Head Case & First Class

I’ve struggled with a lot of shame and embarrassment around needing to do this again. I got so used to being a “success” that realizing I wasn’t anymore and needed outside help to get myself on track felt like a failure. I mean, I kept it off for almost 10 years! And now…to suddenly just fall off the wagon seems so bizarre. I hear from people (people on the internet, mostly) that to make something a habit you have to do it for (insert number of days/months). Well, I far exceeded all of those time spans and still maintaining my weight didn’t become a habit.

This is the point at which I utterly and completely embrace the phrase, “life-long struggle.” I don’t know why I thought that a few years of success meant that wouldn’t apply to me, or that I’d seamlessly integrated the struggle into my life without resenting it or risking slipping off the edge, but I fully and completely recognize now that there is no forever. There is no habit. It is going to be a fighting, kicking, ranting, screaming, hanging-on-by-the-fingernails fight until the day I die.

And then I forgave myself. For my hubris. I hope that others will do the same for me. It’s easy, when it’s working, to wonder why other people can’t do it themselves, when you’re doing it. But when it’s not working, it’s easy to hate the people who ARE doing it, just a little bit.

I forgave myself because I am doing it, now. I picked up my head trip and packed it away, found my way back to a path, swallowed my pride and I’m ready to try, try again. I lost 200 pounds, then I gained 50 back and now I need help. I’ve been beating myself up over this pretty badly. And then I remembered that the fact that I’m doing something about it means I’m not a total failure – I’m still in the ring. I’m still in this fight and I can still get back on top.

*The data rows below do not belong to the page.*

(** * Drive-Thru Optimizer: the simulation and decision core of [bad_2.js]

    A shallow embedding of the queueing core of the application (lane
    advisor, spot allocator, rebalancer, Erlang-C estimator, the engine's
    [step] and the hook [useSimulation] that runs it) together with the
    properties stated for it, and of the advice panel of [App] and the
    car animation of [CanvasMap] with further properties of the code.

    Numbers.  JavaScript numbers are modelled by [num]: an exact rational,
    one of the two infinities, or NaN.  The arithmetic follows IEEE 754 on
    exact values: rounding, overflow and the sign of zero are not
    modelled (a zero divisor behaves as +0).  Values that the program
    only ever holds as finite numbers (slider parameters, coordinates,
    time stamps) are rationals [Q]; server counts, which the controls
    round with [Math.round], are integers [Z]; array lengths and counters
    that start at 0 and are only incremented are [nat].  Where overflow
    or underflow decides what the estimator returns, the module
    [Binary64] evaluates the same code on binary64 numbers. *)

From Stdlib Require Import ZArith QArith Qpower Qabs Qround Qminmax Lia Lqa Psatz.
From Stdlib Require Import List Bool String Arith Factorial Permutation Sorted.
From Stdlib Require Import DecimalString DecimalNat.
From Stdlib Require Import Uint63 Floats.
Import ListNotations.

Local Open Scope Q_scope.

(* ================================================================== *)
(** ** JavaScript numbers *)

Module JS.

Inductive num : Type :=
| Fin (q : Q)
| PInf
| NInf
| NaN.

Definition Qltb (a b : Q) : bool := negb (Qle_bool b a).

Definition of_Z (z : Z) : num := Fin (inject_Z z).
Definition of_nat (n : nat) : num := Fin (inject_Z (Z.of_nat n)).

Definition neg (x : num) : num :=
  match x with
  | Fin a => Fin (- a)
  | PInf => NInf
  | NInf => PInf
  | NaN => NaN
  end.

Definition add (x y : num) : num :=
  match x, y with
  | NaN, _ | _, NaN => NaN
  | Fin a, Fin b => Fin (a + b)
  | PInf, NInf | NInf, PInf => NaN
  | PInf, _ | _, PInf => PInf
  | NInf, _ | _, NInf => NInf
  end.

Definition sub (x y : num) : num := add x (neg y).

(** The infinity with the sign of [a], or NaN when [a] is zero. *)
Definition signed_inf (a : Q) : num :=
  if Qeq_bool a 0 then NaN else if Qltb 0 a then PInf else NInf.

Definition mul (x y : num) : num :=
  match x, y with
  | NaN, _ | _, NaN => NaN
  | Fin a, Fin b => Fin (a * b)
  | Fin a, PInf | PInf, Fin a => signed_inf a
  | Fin a, NInf | NInf, Fin a => signed_inf (- a)
  | PInf, PInf | NInf, NInf => PInf
  | PInf, NInf | NInf, PInf => NInf
  end.

Definition div (x y : num) : num :=
  match x, y with
  | NaN, _ | _, NaN => NaN
  | Fin a, Fin b => if Qeq_bool b 0 then signed_inf a else Fin (a / b)
  | Fin _, PInf | Fin _, NInf => Fin 0
  | PInf, Fin b => if Qltb b 0 then NInf else PInf
  | NInf, Fin b => if Qltb b 0 then PInf else NInf
  | PInf, PInf | PInf, NInf | NInf, PInf | NInf, NInf => NaN
  end.

(** [x < y], [x <= y]: false as soon as one side is NaN. *)
Definition ltb (x y : num) : bool :=
  match x, y with
  | NaN, _ | _, NaN => false
  | Fin a, Fin b => Qltb a b
  | NInf, Fin _ | NInf, PInf | Fin _, PInf => true
  | _, _ => false
  end.

Definition leb (x y : num) : bool :=
  match x, y with
  | NaN, _ | _, NaN => false
  | Fin a, Fin b => Qle_bool a b
  | NInf, _ | _, PInf => true
  | _, _ => false
  end.

Definition gtb (x y : num) : bool := ltb y x.
Definition geb (x y : num) : bool := leb y x.

(** [Math.max] of two numbers. *)
Definition max (x y : num) : num :=
  match x, y with
  | NaN, _ | _, NaN => NaN
  | _, _ => if ltb x y then y else x
  end.

(** [Math.pow(x, k)] for an integer exponent [k >= 0]:
    [Math.pow(x, 0)] is 1 for every [x], NaN included. *)
Fixpoint pow (x : num) (k : nat) : num :=
  match k with
  | O => Fin 1
  | S k' => mul x (pow x k')
  end.

(** Two numbers are the same value: rationals up to [Qeq]. *)
Definition eqv (x y : num) : Prop :=
  match x, y with
  | Fin a, Fin b => a == b
  | PInf, PInf | NInf, NInf | NaN, NaN => True
  | _, _ => False
  end.

Definition is_nan (x : num) : bool :=
  match x with NaN => true | _ => false end.

End JS.

Import JS.

Declare Scope num_scope.
Delimit Scope num_scope with num.
Bind Scope num_scope with num.
Infix "+" := JS.add : num_scope.
Infix "-" := JS.sub : num_scope.
Infix "*" := JS.mul : num_scope.
Infix "/" := JS.div : num_scope.
Infix "<?" := JS.ltb : num_scope.
Infix "<=?" := JS.leb : num_scope.
Infix ">?" := JS.gtb : num_scope.
Infix ">=?" := JS.geb : num_scope.
Infix "~=" := JS.eqv (at level 70, no associativity) : num_scope.

(* ================================================================== *)
(** ** Analytic estimator: [fact], [erlangC], [expectedWaitMinutes] *)

(** [function fact(n) { let r = 1; for (let i = 2; i <= n; i++) r *= i; return r; }] *)
Fixpoint fact_loop (iters : nat) (i r : Z) : Z :=
  match iters with
  | O => r
  | S iters' => fact_loop iters' (i + 1)%Z (r * i)%Z
  end.

Definition fact (n : Z) : Z := fact_loop (Z.to_nat (n - 1)) 2%Z 1%Z.

(** The loop [for (k = 0; k < s; k++) sum += Math.pow(lam / mu, k) / fact(k)],
    with [iters] iterations left and the counter at [k]. *)
Fixpoint erlang_sum_loop (iters : nat) (k : nat) (lam mu : num) (sum : num) : num :=
  match iters with
  | O => sum
  | S iters' =>
      erlang_sum_loop iters' (S k) lam mu
        (sum + JS.pow (lam / mu) k / of_Z (fact (Z.of_nat k)))%num
  end.

Definition erlangC (lam mu : num) (s : Z) : num :=
  if (of_Z s <=? Fin 0)%num || (mu <=? Fin 0)%num then Fin 1 else
  let rho := (lam / (of_Z s * mu))%num in
  if (rho >=? Fin 1)%num then Fin 1 else
  let sum := erlang_sum_loop (Z.to_nat s) 0 lam mu (Fin 0) in
  let ps :=
    ((JS.pow (lam / mu) (Z.to_nat s) / (of_Z (fact s) * (Fin 1 - rho)))
     * (Fin 1 / (sum + (JS.pow (lam / mu) (Z.to_nat s) / (of_Z (fact s) * (Fin 1 - rho))))))%num in
  ps.

Definition expectedWaitMinutes (lam mu : num) (s : Z) : num :=
  if (of_Z s <=? Fin 0)%num || (mu <=? Fin 0)%num then PInf else
  let C := erlangC lam mu s in
  let rho := (lam / (of_Z s * mu))%num in
  if (rho >=? Fin 1)%num then PInf else
  (C / (of_Z s * mu - lam))%num.

(** *** The estimator on binary64 numbers

    The same three functions on IEEE 754 binary64 numbers, every
    operation rounded to nearest as in JavaScript.  [Math.pow] is the
    host's and only approximated by the standard; here it is the product
    of [k] factors, each product rounded, which is the exact power where
    that is a binary64 number (the powers of 0.5) and [Infinity] where the
    power is beyond the largest binary64 number. *)
Module Binary64.

Definition of_Z (z : Z) : float :=
  if (z <? 0)%Z then (- PrimFloat.of_uint63 (Uint63.of_Z (- z)))%float
  else PrimFloat.of_uint63 (Uint63.of_Z z).

Fixpoint pow (x : float) (k : nat) : float :=
  match k with
  | O => 1%float
  | S k' => (x * pow x k')%float
  end.

Fixpoint fact_loop (iters : nat) (i r : float) : float :=
  match iters with
  | O => r
  | S iters' => fact_loop iters' (i + 1)%float (r * i)%float
  end.

Definition fact (n : Z) : float := fact_loop (Z.to_nat (n - 1)) 2%float 1%float.
(** * l402-ts: a shallow embedding of the request-orchestration core

    The development follows the layout of the TypeScript sources:

    - [JS]          the fragment of the JavaScript runtime the sources rely on
                    (strings, [number], regular expressions);
    - [Bolt11]      src/bolt11.ts, invoice amount extraction;
    - [Challenge]   src/challenge.ts, WWW-Authenticate parsing;
    - [Budget]      src/budget.ts, the rolling-window budget controller;
    - [Cache]       src/credential-cache.ts, the LRU credential cache;
    - [SpendingLog] src/spending-log.ts;
    - [Client]      src/client.ts, the 402 retry protocol;
    - [Nwc]         src/wallets/nwc.ts, the hexadecimal helpers.

    The definitions of all modules come first; the facts follow, one
    section per source file, and the test suite of the repository is
    replayed on the model at the end.

    Modelling conventions.
    - A JS string is a Rocq [string] whose characters are the code units
      U+0000..U+00FF.
    - A JS [number] holding an integer (satoshi amounts, millisecond
      timestamps, sizes) is a [Z]; arithmetic on such numbers is exact below
      2^53, the range all budget and clock quantities live in.  The one place
      where the sources convert an unbounded integer into a [number],
      [Number(sats)] in bolt11.ts, is modelled with its rounding.
    - [Date.now()] is an explicit argument [now] of every operation that
      reads the clock. *)

From Stdlib Require Import ZArith List String Ascii Bool Lia Arith.
Import ListNotations.

Local Open Scope string_scope.
Local Open Scope Z_scope.

(* ================================================================== *)
(** * The JavaScript fragment *)
(* ================================================================== *)

Module JS.

(** ** Characters *)

Definition code (c : ascii) : N := N_of_ascii c.

Definition in_range (lo hi : N) (c : ascii) : bool :=
  (N.leb lo (code c) && N.leb (code c) hi)%bool.

Definition is_upper (c : ascii) : bool := in_range 65 90 c.
Definition is_lower (c : ascii) : bool := in_range 97 122 c.
(** [\d] *)
Definition is_digit (c : ascii) : bool := in_range 48 57 c.

(** [\s], and the characters removed by [String.prototype.trim]:
    TAB, LF, VT, FF, CR, SP and NBSP. *)
Definition is_space (c : ascii) : bool :=
  (in_range 9 13 c || N.eqb (code c) 32 || N.eqb (code c) 160)%bool.
Lemma exits_single_stream h evs w :
  single_stream w -> single_stream (snd (exits h evs w)).
Proof.
  intros [[[L1 L2] [Hreg Hfr]] P]. unfold exits, bind, gets, step_to. cbn.
  split; [split; [split|split]|]; cbn.
  - assumption.
  - pose proof (remove_handle_length h (live (now w))). lia.
  - intros h' Hin. apply Hreg. eapply remove_handle_incl; eassumption.
  - assumption.
  - constructor; [split|]; assumption.
Qed.

Lemma serve_single_stream r w :
  single_stream w -> single_stream (snd (serve E r w)).
Proof.
  intros H. unfold serve. destruct r as [host p|host p on view url|on].
  - unfold stream_control_GET, bind, gets, poll_is_None, ret.
    destruct (dict_get (lower p) (PIPELINES (now w))); cbn;
      repeat match goal with |- context [if ?b then _ else _] => destruct b end; exact H.
  - unfold stream_control_POST. destruct on.
    + pose proof (start_pipeline_single_stream (lower p) view url w H) as H1.
      destruct (_start_pipeline E (lower p) view url w) as [[u|e] w1]; cbn [snd] in H1.
      * repeat match goal with |- context [if ?b then _ else _] => destruct b end; exact H1.
      * destruct e; exact H1.
    + pose proof (stop_pipeline_single_stream (lower p) w H) as H1.
      destruct (_stop_pipeline E (lower p) w) as [[u|e] w1]; cbn [snd] in H1.
      * repeat match goal with |- context [if ?b then _ else _] => destruct b end; exact H1.
      * destruct e; exact H1.
  - unfold camera_power_POST, bind, gets.
    assert (Hw : forall w1, single_stream w1 ->
              single_stream (snd (let '(res, w2) :=
                  match CAM_POWER_write on w1 with
                  | (Ok a, w2) =>
                      match (if (CAM_POWER (now w) && negb on)%bool
                             then emit [GpioWrite HUB_GPIO_PIN true; GpioWrite HUB_GPIO_PIN false]
                             else ret tt) w2 with
                      | (Ok a0, w3) =>
                          ret (jsonify [("status"%string, JStr "ok"); ("on"%string, JBool on)]) w3
                      | (Raise e, w3) => (Raise e, w3)
                      end
                  | (Raise e, w2) => (Raise e, w2)
                  end in (try_except res (fun _ => internal_server_error), w2)))).
    { intros w1 [[A1 [R1 F1]] P1]. unfold CAM_POWER_write, bind, gets, step_to, emit, ret.
      destruct (CAM_POWER (now w) && negb on)%bool; cbn;
        (split; [split; [|split]|constructor]; assumption). }
    destruct (CAM_POWER (now w) && negb on)%bool eqn:Hb.
    + pose proof (stop_all_single_stream w H) as H1.
      destruct (stop_all_spec w) as (w1 & R & _). rewrite R in *. cbn [snd] in H1.
      apply (Hw w1 H1).
    + apply (Hw w H).
Qed.

End Pipeline.

Lemma boot_single_stream pwr : single_stream (boot pwr).
Proof. split; [apply settled_nil; reflexivity | constructor]. Qed.

Lemma reachable_single_stream w : reachable w -> single_stream w.
Proof.
  induction 1 as [pwr|w w' _ IH T]; [apply boot_single_stream|].
  destruct T as [E r|h Hin].
  - now apply serve_single_stream.
  - now apply exits_single_stream.
Qed.

Lemma hls_running_reachable : reachable hls_running.
Proof. unfold hls_running. eapply reach_step; [apply reach_boot | apply t_request]. Qed.

(** C1 as stated does not hold.  With an HLS session running, a start of
    ["udp"] whose target is a host name fails validation and is answered
    with status 400, yet the HLS session has been taken out of the registry
    and its process has been sent SIGINT: the running sessions after the
    rejected start are not those before it. *)
Lemma invalid_start_stops_running_stream :
  fails_validation always_graceful "udp" (codes "udp://camera:5000") = true /\
  dict_keys (PIPELINES (now hls_running)) = ["hls"%string] /\
  live (now hls_running) = [0%nat] /\
  let '(resp, w') :=
    serve always_graceful (StreamPost "cam" "udp" true "yolo" (codes "udp://camera:5000")) hls_running in
  code resp = 400 /\
  dict_keys (PIPELINES (now w')) = [] /\
  live (now w') = [] /\
  log w' = Sigint 0%nat :: log hls_running.
Proof. vm_compute. repeat split. Qed.

Lemma dict_get_remove_other k p d : k <> p -> dict_get k (dict_remove p d) = dict_get k d.
Proof.
  intros Hk. induction d as [|[k' v] r IH]; cbn; [reflexivity|].
  destruct (String.eqb_spec p k') as [<-|Hp]; cbn.
  - destruct (String.eqb_spec k p); [contradiction | exact IH].
  - now rewrite IH.
Qed.

Lemma dict_get_in_keys k d h : dict_get k d = Some h -> In k (dict_keys d).
Proof.
  induction d as [|[k' v] r IH]; cbn; [discriminate|].
  destruct (String.eqb_spec k k') as [->|_]; [now left | right; auto].
Qed.

(** What one [_stop_pipeline] sends: a process leaves the live ones only
    after a SIGINT, and the process of the protocol is not live any more. *)
Lemma stop_pipeline_signals E protocol w :
  exists w' evs,
    _stop_pipeline E protocol w = (Ok tt, w') /\
    log w' = evs ++ log w /\
    (forall h, In h (live (now w)) -> In h (live (now w')) \/ In (Sigint h) evs) /\
    (forall h, dict_get protocol (PIPELINES (now w)) = Some h -> ~ In h (live (now w'))) /\
    incl (live (now w')) (live (now w)) /\
    PIPELINES (now w') = dict_remove protocol (PIPELINES (now w)).
Proof.
  destruct (dict_get protocol (PIPELINES (now w))) as [h|] eqn:G.
  2:{ exists w, []. rewrite (stop_absent E) by assumption.
      split; [reflexivity|]. split; [reflexivity|]. split; [auto|].
      split; [discriminate|]. split; [apply incl_refl|].
      now rewrite dict_get_remove_absent. }
  assert (Hkeep : forall h0, In h0 (live (now w)) -> h0 <> h ->
            In h0 (remove_handle h (live (now w)))).
  { intros h0 Hin Hne. unfold remove_handle. apply filter_In. split; [assumption|].
    apply negb_true_iff, Nat.eqb_neq. congruence. }
  unfold _stop_pipeline, PIPELINES_pop, poll_is_None, wait_5, exits, bind, gets, step_to, emit, ret.
  rewrite G. cbn [now past log PIPELINES live next_handle CAM_POWER].
  destruct (existsb (Nat.eqb h) (live (now w))) eqn:L.
  - destruct (graceful E h); cbn [now past log PIPELINES live next_handle CAM_POWER fst snd].
    + eexists _, [Sigint h]. split; [reflexivity|]. cbn. split; [reflexivity|].
      split; [|split; [|split; [apply remove_handle_incl | reflexivity]]].
      * intros h0 Hin. destruct (Nat.eq_dec h0 h) as [->|Hne]; [right; now left | left; auto].
      * intros h' [= <-]. apply remove_handle_not_in.
    + eexists _, [Kill h; Sigint h]. split; [reflexivity|]. cbn. split; [reflexivity|].
      split; [|split; [|split; [apply remove_handle_incl | reflexivity]]].
      * intros h0 Hin. destruct (Nat.eq_dec h0 h) as [->|Hne]; [right; right; now left | left; auto].
      * intros h' [= <-]. apply remove_handle_not_in.
  - assert (Hnot : ~ In h (live (now w))).
    { intros Hin. assert (existsb (Nat.eqb h) (live (now w)) = true); [|congruence].
      apply existsb_exists. exists h. split; [assumption | apply Nat.eqb_refl]. }
    exists (mkWorld (mkState (dict_remove protocol (PIPELINES (now w))) (live (now w))
                       (next_handle (now w)) (CAM_POWER (now w)))
                    (now w :: past w) (log w)), [].
    split; [reflexivity|]. cbn. split; [reflexivity|]. split; [auto|].
    split; [now intros h' [= <-]|]. split; [apply incl_refl | reflexivity].
Qed.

If I had a friend who’d lost 40 pounds then gained 10 back I wouldn’t call her a failure, I’d salute the work it took for her to lose the weight, and mention that sometimes you can’t keep it all off, but even keeping some of it off is a success, and that she should be praised for her hard work. Proportionally speaking, I’m in the same boat, but I’ve been acting like that makes me a miserable failure. Bah.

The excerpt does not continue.